Write out, word for word, every line from the one containing "fold (median_at false)." through the last line of the records below, both ends included.

Saved entries:
----

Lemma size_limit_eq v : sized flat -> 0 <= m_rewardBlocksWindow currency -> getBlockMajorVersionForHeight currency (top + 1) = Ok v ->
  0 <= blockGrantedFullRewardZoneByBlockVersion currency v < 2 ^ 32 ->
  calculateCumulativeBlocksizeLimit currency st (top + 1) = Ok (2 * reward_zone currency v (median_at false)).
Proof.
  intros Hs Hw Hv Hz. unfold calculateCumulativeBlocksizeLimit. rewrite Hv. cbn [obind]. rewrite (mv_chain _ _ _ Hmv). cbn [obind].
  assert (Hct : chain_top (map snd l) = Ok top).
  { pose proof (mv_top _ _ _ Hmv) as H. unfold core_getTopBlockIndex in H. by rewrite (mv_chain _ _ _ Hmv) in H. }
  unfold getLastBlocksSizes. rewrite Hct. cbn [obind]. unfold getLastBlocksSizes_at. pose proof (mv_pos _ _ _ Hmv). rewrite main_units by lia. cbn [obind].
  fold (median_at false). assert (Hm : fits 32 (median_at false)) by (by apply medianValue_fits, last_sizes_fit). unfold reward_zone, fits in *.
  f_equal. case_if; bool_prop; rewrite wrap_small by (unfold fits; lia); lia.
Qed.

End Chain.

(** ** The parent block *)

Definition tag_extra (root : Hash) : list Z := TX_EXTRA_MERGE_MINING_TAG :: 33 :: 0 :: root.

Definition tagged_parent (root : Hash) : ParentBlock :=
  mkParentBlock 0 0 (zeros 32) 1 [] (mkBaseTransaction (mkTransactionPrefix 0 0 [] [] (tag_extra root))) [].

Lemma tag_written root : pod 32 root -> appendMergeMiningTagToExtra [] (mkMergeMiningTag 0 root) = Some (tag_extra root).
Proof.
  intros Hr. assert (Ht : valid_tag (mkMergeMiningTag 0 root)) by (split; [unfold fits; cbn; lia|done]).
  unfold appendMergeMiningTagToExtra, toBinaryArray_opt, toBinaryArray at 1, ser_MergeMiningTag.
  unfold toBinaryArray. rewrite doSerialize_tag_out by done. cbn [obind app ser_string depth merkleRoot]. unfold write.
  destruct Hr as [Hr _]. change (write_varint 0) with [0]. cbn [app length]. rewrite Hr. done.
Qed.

----

Solution:
  fold (median_at false). assert (Hm : fits 32 (median_at false)) by (by apply medianValue_fits, last_sizes_fit). unfold reward_zone, fits in *.
  f_equal. case_if; bool_prop; rewrite wrap_small by (unfold fits; lia); lia.
Qed.

End Chain.

(** ** The parent block *)

Definition tag_extra (root : Hash) : list Z := TX_EXTRA_MERGE_MINING_TAG :: 33 :: 0 :: root.

Definition tagged_parent (root : Hash) : ParentBlock :=
  mkParentBlock 0 0 (zeros 32) 1 [] (mkBaseTransaction (mkTransactionPrefix 0 0 [] [] (tag_extra root))) [].

Lemma tag_written root : pod 32 root -> appendMergeMiningTagToExtra [] (mkMergeMiningTag 0 root) = Some (tag_extra root).
Proof.
  intros Hr. assert (Ht : valid_tag (mkMergeMiningTag 0 root)) by (split; [unfold fits; cbn; lia|done]).
  unfold appendMergeMiningTagToExtra, toBinaryArray_opt, toBinaryArray at 1, ser_MergeMiningTag.
  unfold toBinaryArray. rewrite doSerialize_tag_out by done. cbn [obind app ser_string depth merkleRoot]. unfold write.
  destruct Hr as [Hr _]. change (write_varint 0) with [0]. cbn [app length]. rewrite Hr. done.
Qed.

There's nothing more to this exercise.